• **PROVIDED DATA**:
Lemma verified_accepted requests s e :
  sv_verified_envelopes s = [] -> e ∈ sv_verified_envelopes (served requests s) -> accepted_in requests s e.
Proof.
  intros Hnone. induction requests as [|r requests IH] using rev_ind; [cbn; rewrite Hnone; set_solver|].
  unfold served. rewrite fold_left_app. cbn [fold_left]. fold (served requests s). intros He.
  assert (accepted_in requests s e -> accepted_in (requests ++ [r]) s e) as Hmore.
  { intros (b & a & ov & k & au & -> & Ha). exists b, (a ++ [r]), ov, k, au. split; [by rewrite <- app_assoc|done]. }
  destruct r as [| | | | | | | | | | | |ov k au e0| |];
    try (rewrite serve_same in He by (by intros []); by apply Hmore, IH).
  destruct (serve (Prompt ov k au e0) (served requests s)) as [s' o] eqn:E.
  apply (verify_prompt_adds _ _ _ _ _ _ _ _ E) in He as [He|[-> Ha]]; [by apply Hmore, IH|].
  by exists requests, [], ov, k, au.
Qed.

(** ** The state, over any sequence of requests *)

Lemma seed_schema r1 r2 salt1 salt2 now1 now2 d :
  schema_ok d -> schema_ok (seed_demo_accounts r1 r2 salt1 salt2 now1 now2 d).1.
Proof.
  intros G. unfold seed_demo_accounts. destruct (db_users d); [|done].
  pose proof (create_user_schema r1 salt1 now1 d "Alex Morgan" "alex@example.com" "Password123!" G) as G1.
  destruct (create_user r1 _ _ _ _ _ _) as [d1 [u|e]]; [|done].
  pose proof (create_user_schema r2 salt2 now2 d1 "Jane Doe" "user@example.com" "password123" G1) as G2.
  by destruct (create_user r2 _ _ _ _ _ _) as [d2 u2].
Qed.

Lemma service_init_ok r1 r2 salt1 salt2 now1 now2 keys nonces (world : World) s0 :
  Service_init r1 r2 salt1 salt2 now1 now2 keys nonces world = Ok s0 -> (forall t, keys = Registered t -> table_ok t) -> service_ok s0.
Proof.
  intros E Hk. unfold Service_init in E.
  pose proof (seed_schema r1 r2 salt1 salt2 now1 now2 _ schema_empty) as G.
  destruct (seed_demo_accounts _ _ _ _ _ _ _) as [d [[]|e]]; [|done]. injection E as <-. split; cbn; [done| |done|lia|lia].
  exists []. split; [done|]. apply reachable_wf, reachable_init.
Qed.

• **WHAT TO PRODUCE**: Your task is to list each line of the records with the word "world".

• **ANSWER AREA**:
Lemma service_init_ok r1 r2 salt1 salt2 now1 now2 keys nonces (world : World) s0 :
  Service_init r1 r2 salt1 salt2 now1 now2 keys nonces world = Ok s0 -> (forall t, keys = Registered t -> table_ok t) -> service_ok s0.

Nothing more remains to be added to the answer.